(* ===== verification/ServerApp.v ===== *)
(** * ServerApp: the callbacks of the server application

    estserver.c: the check of a user's credentials, the simulated manual approval of
    enrollments with its lookup table (of the C library or, with DISABLE_TSEARCH, a linked
    list), and the enrollment, key generation and CSR attributes callbacks, which end in
    the tenants' pipeline of [Tenants].  [ossl_simple_enroll], which is the CA command of
    OpenSSL made into a function, is a parameter. *)

From stdpp Require Import gmap.
From S2P Require Import Prelude.
From S2P Require Import SafeC.
From S2P Require Import EstTypes.
From S2P Require Import EstState.
From S2P Require Import EstUtil.
From S2P Require Import HttpAuth.
From S2P Require Import Tenants.
Local Open Scope Z_scope.

Definition MAX_CERT_LEN : Z := 8192.
Definition MAX_FILENAME_LEN : Z := 255.
Definition DEFAULT_ENHCD_CERT_PWD : bytes := lit "cisco".
Definition TEST_CSR : bytes := lit "MCYGBysGAQEBARYGCSqGSIb3DQEJAQYFK4EEACIGCWCGSAFlAwQCAg==".
Definition SSL3_AL_FATAL : Z := 2.

(** The options of the command line that the callbacks look at. *)
Record app_options := {
  verbose : bool;
  manual_enroll : bool;
  write_csr : bool;
  enable_enhcd_cert_auth : bool;
  cert_auth_ah_pwd : option bytes;
  valid_token_value : bytes;
  digest_ha1 : bytes
}.

(** ** The lookup table *)

Definition compare (a b : bytes) : Z :=
  if Z.of_nat (length a) >? Z.of_nat (length b) then 1
  else if Z.of_nat (length a) <? Z.of_nat (length b) then -1
  else memcmp a b (Z.of_nat (length a)).

(** The linked list of a build with DISABLE_TSEARCH; the empty list is NULL. *)
Fixpoint search_list (head : list bytes) (target : bytes) : option bytes :=
  match head with
  | [] => None
  | e :: next => if compare e target =? 0 then Some e else search_list next target
  end.

(** The new head: NULL when there is no such node. *)
Fixpoint unlink_node (tmp : list bytes) (target : bytes) : option (list bytes) :=
  match tmp with
  | [] => None
  | e :: next => if compare e target =? 0 then Some next else cons e <$> unlink_node next target
  end.
Definition delete_lookup_entry (head : list bytes) (target : bytes) : list bytes :=
  default [] (unlink_node head target).

Definition add_entry (head : list bytes) (new_node : bytes) : option (list bytes) :=
  match head with
  | [] => None
  | _ => Some (head ++ [new_node])
  end.

(** The tree of the C library as the set of its nodes. *)
Definition tfind (key : bytes) (root : list bytes) : bool := existsb (fun n => compare key n =? 0) root.
Definition tdelete (key : bytes) (root : list bytes) : list bytes :=
  List.filter (fun n => negb (compare key n =? 0)) root.
Definition tsearch (key : bytes) (root : list bytes) : list bytes := key :: root.

Definition get_table : A (list bytes) := fun h => Some (lookup_root h, h).
Definition put_table (v : list bytes) : A unit := fun h => Some (tt, set_lookup_root v h).

Section ServerApp.
Context {L : OpenSSL}.
Variable shell : bytes -> files_t -> Z * files_t.
Variable partly : bytes -> bytes.
Variable DISABLE_TSEARCH : bool.
Variable PEM_write_bio_PUBKEY : EVP_PKEY -> bytes.
Variable ossl_simple_enroll : bytes -> A (option bytes).
Variable opts : app_options.

(** The table once the key is looked up: 1 and without it, or 0 and with it. *)
Definition toggle (key : bytes) : A Z :=
  root ← get_table;
  if DISABLE_TSEARCH then
    match search_list root key with
    | Some _ => _ ← put_table (delete_lookup_entry root key); mret 1
    | None =>
        match root with
        | [] => _ ← put_table [key]; mret 0
        | _ => match add_entry root key with
               | Some root' => _ ← put_table root'; mret 0
               | None => undefined
               end
        end
    end
  else if tfind key root then _ ← put_table (tdelete key root); mret 1
  else
    ok ← succeeds;
    _ ← put_table (if ok : bool then tsearch key root else root);
    mret 0.

(** The key of the CSR is the index; neither allocation of the node is checked. *)
Definition lookup_pkcs10_request (pkcs10 : bytes) : A Z :=
  match d2i_X509_REQ_bio true pkcs10 with
  | None => mret 1
  | Some req =>
      match X509_REQ_get_pubkey req with
      | None => mret 1
      | Some pkey =>
          node ← succeeds;
          if negb node then undefined else
          data ← succeeds;
          if negb data then undefined else toggle (PEM_write_bio_PUBKEY pkey)
      end
  end.

(** ** Enrollment *)

(** The name of the peer in a buffer of [size] bytes, of which [len] may be used: a name
    of [len] bytes and more is ended at [name[len]]. *)
Definition extract_sub_name (size : Z) (cert : X509) (len : Z) : A unit :=
  let data := default [] (X509_NAME_print (X509_get_subject_name cert)) in
  let at_ := if Z.of_nat (length data) <? len then Z.of_nat (length data) else len in
  if at_ <? size then mret tt else undefined.

Definition show_request (peer_cert : option X509) : A unit :=
  match peer_cert with
  | Some cert => if verbose opts then extract_sub_name 64 cert 64 else mret tt
  | None => mret tt
  end.

Definition write_binary_file (p data : bytes) : A unit :=
  opened ← fopen_wb p;
  if negb opened then mret tt else _ ← fwrite partly p data; mret tt.

Definition dump_csr (file_name pkcs10 : bytes) : A unit :=
  if write_csr opts then write_binary_file (snprintf MAX_FILENAME_LEN file_name) pkcs10 else mret tt.

(** The certificate in the caller's variables: the pointer, if it is set, and the length,
    if it is. *)
Record cert_out := { co_rc : EST_ERROR; co_cert : option bytes; co_len : option Z }.

Definition no_cert (rc : EST_ERROR) : cert_out := Build_cert_out rc None None.

(** A request that waits for its approval. *)
Definition awaits_approval (pkcs10 : bytes) : A bool :=
  if manual_enroll opts then rv ← lookup_pkcs10_request pkcs10; mret (rv =? 0) else mret false.

Definition process_pkcs10_enrollment (pkcs10 : bytes) (peer_cert : option X509) (path_seg : option bytes)
    : A cert_out :=
  _ ← show_request peer_cert;
  wait ← awaits_approval pkcs10;
  if wait : bool then mret (no_cert EST_ERR_CA_ENROLL_RETRY) else
  _ ← did Locked;
  _ ← dump_csr (lit "/tmp/csr.p10") pkcs10;
  result ← match path_seg with
           | Some (_ :: _) => multi_tenant_enroll shell partly pkcs10 path_seg
           | _ => ossl_simple_enroll pkcs10
           end;
  _ ← did Unlocked;
  match result with
  | None => mret (no_cert EST_ERR_CA_ENROLL_FAIL)
  | Some buf =>
      let pkcs7_len := Z.of_nat (length buf) in
      if (0 <? pkcs7_len) && (pkcs7_len <? MAX_CERT_LEN) then
        block ← succeeds;
        if negb block then undefined else mret (Build_cert_out EST_ERR_NONE (Some buf) (Some pkcs7_len))
      else mret (Build_cert_out EST_ERR_NONE None (Some pkcs7_len))
  end.

Definition process_srvr_side_keygen_pkcs10_enrollment (pkcs10 : bytes) (peer_cert : option X509)
    (path_seg : option bytes) : A cert_out :=
  _ ← show_request peer_cert;
  match path_seg with
  | None | Some [] => mret (no_cert EST_ERR_AUTH_FAIL)
  | Some tenant_id =>
      if negb (is_tenant tenant_id) then mret (no_cert EST_ERR_AUTH_FAIL) else
      wait ← awaits_approval pkcs10;
      if wait : bool then mret (no_cert EST_ERR_CA_ENROLL_RETRY) else
      _ ← did Locked;
      _ ← dump_csr (lit "/tmp/csr_keygen_" ++ tenant_id ++ lit ".p10") pkcs10;
      result ← multi_tenant_enroll shell partly pkcs10 (Some tenant_id);
      _ ← did Unlocked;
      match result with
      | None => mret (no_cert EST_ERR_CA_ENROLL_FAIL)
      | Some buf =>
          let pkcs7_len := Z.of_nat (length buf) in
          if (0 <? pkcs7_len) && (pkcs7_len <? MAX_CERT_LEN) then
            block ← succeeds;
            if negb block then mret (Build_cert_out EST_ERR_CA_ENROLL_FAIL None (Some pkcs7_len))
            else mret (Build_cert_out EST_ERR_NONE (Some buf) (Some pkcs7_len))
          else mret (Build_cert_out EST_ERR_CA_ENROLL_FAIL None (Some pkcs7_len))
      end
  end.

(** ** CSR attributes and keys *)

(** The attributes of the environment, or the built-in ones with their NUL. *)
Definition process_csrattrs_request (EST_CSR_ATTR : option bytes) : A (bytes * Z) :=
  block ← succeeds;
  if negb block then undefined else
  match EST_CSR_ATTR with
  | Some t => mret (t, Z.of_nat (length t))
  | None => mret (TEST_CSR ++ [0], Z.of_nat (length TEST_CSR) + 1)
  end.

(** [rsa_pem] is the key that is read back from the PEM of the new RSA key. *)
Definition generate_private_key (p_priv_key : bool) (rsa_pem : option EVP_PKEY) : A (EST_ERROR * option EVP_PKEY) :=
  if negb p_priv_key then mret (EST_ERR_INVALID_PARAMETERS, None) else
  rsa ← succeeds;
  if negb rsa then mret (EST_ERR_MALLOC, None) else
  bn ← succeeds;
  if negb bn then mret (EST_ERR_MALLOC, None) else
  match rsa_pem with
  | None => mret (EST_ERR_PEM_READ, None)
  | Some k => mret (EST_ERR_NONE, Some k)
  end.

(** ** Credentials *)

Definition streq (a b : bytes) : bool := bool_decide (cstr a = cstr b).

(** [strcmp] with NULL is undefined. *)
Definition same_string (s : option bytes) (t : bytes) : M bool :=
  match s with Some s => mret (streq s t) | None => null_deref end.

(** The hash that [main] makes of the built-in user, with the NUL of its buffer. *)
Definition hex2 (c : Z) : bytes := [rd (lit "0123456789abcdef") (Z.to_nat (c / 16)); rd (lit "0123456789abcdef") (Z.to_nat (c mod 16))].
Definition ha1_value (realm : bytes) : bytes :=
  flat_map hex2 (EVP_md5 (lit "estuser:" ++ realm ++ lit ":estpwd")) ++ [0; 0].

Definition process_http_auth (ah : EST_HTTP_AUTH_HDR) : M bool :=
  match ah_mode ah with
  | AUTH_BASIC =>
      let user := if enable_enhcd_cert_auth opts then lit "/CN=127.0.0.1" else lit "estuser" in
      let pass := if enable_enhcd_cert_auth opts
                  then match cert_auth_ah_pwd opts with Some p => p | None => DEFAULT_ENHCD_CERT_PWD end
                  else lit "estpwd" in
      known ← same_string (ah_user ah) user;
      if negb known then mret false else same_string (ah_pwd ah) pass
  | AUTH_DIGEST =>
      known ← same_string (ah_user ah) (lit "estuser");
      if negb known then mret false else
      digest ← est_server_generate_auth_digest (Some ah) (Some (digest_ha1 opts));
      match digest, ah_response ah with
      | Some d, Some response => mret (strncmp d response 32 =? 0)
      | _, _ => null_deref
      end
  | AUTH_TOKEN => same_string (ah_auth_token ah) (valid_token_value opts)
  | _ => mret false
  end.

(** The verifier of an SRP user: [srp_db] is the database, [set_param] whether the TLS
    library takes the verifier. *)
Definition process_ssl_srp_auth {U : Type} (srp_db : bytes -> option U) (set_param : U -> bool) (s : SSL) : Z :=
  match SSL_get_srp_username s with
  | None => -1
  | Some login =>
      match srp_db login with
      | None => SSL3_AL_FATAL
      | Some user => if negb (set_param user) then SSL3_AL_FATAL else 0
      end
  end.

End ServerApp.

○ ○ ○ ○

-- What is required --
Reproduce verbatim only the segment of the listing bounded by the line containing "Definition process_csrattrs_request (EST_CSR_ATTR" and the line containing "(** [rsa_pem] is", with both boundary lines included.

-- Exercise result --
Definition process_csrattrs_request (EST_CSR_ATTR : option bytes) : A (bytes * Z) :=
  block ← succeeds;
  if negb block then undefined else
  match EST_CSR_ATTR with
  | Some t => mret (t, Z.of_nat (length t))
  | None => mret (TEST_CSR ++ [0], Z.of_nat (length TEST_CSR) + 1)
  end.

(** [rsa_pem] is the key that is read back from the PEM of the new RSA key. *)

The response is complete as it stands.